The Thanksgiving holiday for many means time off from work spent at home with loved ones and a large meal to mark the occasion. But commentator William Holston notes some aren’t as thankful for that and more as they could be.
I recently prepared a case for trial for a young woman from Eritrea. Sitting around the table were people with family members in prison because of their faith. My client’s brother was a notably positive person. His young daughter was then in prison in Eritrea.
When I commented on his joyful attitude, he replied, "You Americans have everything and you complain all the time.”
I’m afraid that’s true. The fact that we have so much does not typically lead us to be thankful, but rather to be discontent that we don’t have more. My client’s words were a reminder that in most ways we do have everything. That is one of the advantages of my position at Human Rights Initiative of North Texas. I get to work with refugees to our country who constantly remind me being thankful is a choice not based on circumstances.
We have freedoms almost unparalleled in the world. We complain about our political system, but we have the ability and right to change our government, should we choose to be involved and vote.
Each Sunday, on the way to church I drive past an Eritrean church and an Egyptian Coptic Church. I know people attending these churches were jailed and beaten simply for where they chose to worship in their home country. It’s a reminder of a freedom I exercise without restraint every week. We have rights to express our opinions that are almost unlimited. I once reminded my young son at a protest march that in many places in the world, people would be shot for what we were doing.

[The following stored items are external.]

(* ===== verification/Markers.v ===== *)
(** The marker enumeration and its two operations, as declared in
    [src/deep_learning/dl_manager/accelerator/src/text_cleaning/markers.rs]:
    the type [Marker] (lines 1-29), [all_markers] (lines 32-34) and
    [string_marker] (lines 36-66).  Decidable equality, the list [variants]
    and the [Finite] instance are devices of the model: the Rust type derives
    no trait and has no enumeration of its own. *)

From S2P Require Import Prelude.

(** ** The data *)

(** [pub enum Marker], the variants in the order of declaration. *)
Inductive Marker : Set :=
  | Attachment
  | ClassName
  | CloudInstanceSpec
  | Date
  | FilePath
  | FormattedLogging
  | FormattedTraceback
  | GithubLink
  | ImageAttachment
  | InlineCode
  | IssueLink
  | IPAddress
  | Log
  | MethodOrVariableName
  | NoFormatBlock
  | PackageName
  | SimpleClassName
  | SimpleMethodOrVariableName
  | StorageSize
  | StructuredCodeBlock
  | TechnologyName
  | Traceback
  | UnformattedLog
  | UnformattedTraceback
  | UserProfileLink
  | VersionNumber
  | WebLink.

(** ** The operations *)

(** [pub fn all_markers() -> Vec<Marker>]: the body is [vec![]]. *)
Definition all_markers : list Marker := [].

(** [pub fn string_marker(&self) -> String]: one arm per variant; [into()]
    turns the literal into an owned string with the same bytes. *)
Definition string_marker (self : Marker) : string :=
  match self with
  | Attachment => "ATTACHMENT"
  | ClassName => "CLASSNAME"
  | CloudInstanceSpec => "CLOUDINSTANCE"
  | Date => "DATE"
  | FilePath => "FILEPATH"
  | FormattedLogging => "FORMATTEDLOGGINGOUTPUT"
  | FormattedTraceback => "FORMATTEDTRACEBACK"
  | GithubLink => "GITHUBLINK"
  | ImageAttachment => "IMAGEATTACHMENT"
  | InlineCode => "INLINECODESAMPLE"
  | IssueLink => "ISSUELINK"
  | IPAddress => "IP ADDRESS"
  | Log => "LLLOG"
  | MethodOrVariableName => "METHODORVARIABLENAME"
  | NoFormatBlock => "NOFORMATBLOCK"
  | PackageName => "PACKAGE"
  | SimpleClassName => "SIMPLECLASSNAME"
  | SimpleMethodOrVariableName => "SIMPLEMETHODORVARIABLENAME"
  | StorageSize => "STORAGESIZE"
  | StructuredCodeBlock => "STRUCTUREDCODEBLOCK"
  | TechnologyName => "TECHNOLOGYNAMES"
  | Traceback => "TTTRACEBACK"
  | UnformattedLog => "UNFORMATTEDLOGGINGOUTPUT"
  | UnformattedTraceback => "UNFORMATTEDTRACEBACK"
  | UserProfileLink => "USERPROFILELINK"
  | VersionNumber => "VERSIONNUMBER"
  | WebLink => "WEBLINK"
  end.

(** ** The enumeration of the model *)

(** Every variant, in the order of declaration: what a complete
    [all_markers] would return. *)
Definition variants : list Marker :=
  [ Attachment; ClassName; CloudInstanceSpec; Date; FilePath; FormattedLogging;
    FormattedTraceback; GithubLink; ImageAttachment; InlineCode; IssueLink;
    IPAddress; Log; MethodOrVariableName; NoFormatBlock; PackageName;
    SimpleClassName; SimpleMethodOrVariableName; StorageSize;
    StructuredCodeBlock; TechnologyName; Traceback; UnformattedLog;
    UnformattedTraceback; UserProfileLink; VersionNumber; WebLink ].

#[export] Instance Marker_eq_dec : EqDecision Marker.
Proof. solve_decision. Defined.

Lemma NoDup_variants : NoDup variants.
Proof. finite_decide. Qed.

Lemma elem_of_variants m : m ∈ variants.
Proof. destruct m; finite_decide. Qed.

#[export] Instance Marker_finite : Finite Marker :=
  {| enum := variants; NoDup_enum := NoDup_variants; elem_of_enum := elem_of_variants |}.

#[export] Instance Marker_inhabited : Inhabited Marker := populate Attachment.

(** ** Theorems *)

(** [all_markers] is not an enumeration of the type. *)
Lemma all_markers_not_complete : ¬ (∀ m, m ∈ all_markers).
Proof. intros H. by apply (not_elem_of_nil Attachment), H. Qed.

(** C12: the type has exactly 27 values, whatever list is used to enumerate
    them: a list of markers without repetition has at most 27 elements, and a
    list that contains every marker has at least 27. *)
Theorem Marker_enumerations :
  (∀ l : list Marker, NoDup l → length l ≤ 27) ∧
  (∀ l : list Marker, (∀ m, m ∈ l) → 27 ≤ length l).
Proof.
  change 27 with (length (enum Marker)). split; intros l Hl.
  - apply (submseteq_length l (enum Marker)), NoDup_submseteq; [done|].
    intros m _. apply elem_of_enum.
  - apply (submseteq_length (enum Marker) l), NoDup_submseteq; [apply NoDup_enum|done].
Qed.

I started writing a journal years ago after my mother died. I recently started journaling each day things that I am thankful for. Being thankful requires some perspective. Despite the troubled economy most of us have more than most of the world dares to even hope for. My modest house is a mansion compared to where many people in the world find shelter. I have plenty of healthy food to eat, and ready access to medical care.
I used to take being with my wife Jill for granted. This year I saw a former asylum client reunited with his wife and children. He’d been separated from her for years because he was forced to flee Ethiopia for his life. I go home to my wife every day. Her brush with breast cancer makes me cherish the time even more.
I’m thankful for meaningful work. People do not always have the luxury of finding work that is fulfilling. Some are forced by circumstance to do menial things for money. I’m reminded that work is a blessing by our asylum clients, most of whom are prohibited from working for the up to two years it takes them to go to trial.
This year I’ve chosen to be thankful for very subtle things. When I hike on a hot day I take a moment to appreciate a cold drink of water, remembering that people all over the world die from the lack of safe drinking water. A very simple snack of fresh fruit and cheese is a rare feast in many places.
Being thankful has benefits. According to researcher Robert Emmons of University of California at Davis, the simple act of keeping a gratitude journal has a measurable impact on levels of happiness, as well as better quality sleep. So this Thanksgiving, take some time to create a list of what you are thankful for? You may find it’s a long list.
William Holston is an attorney from Dallas.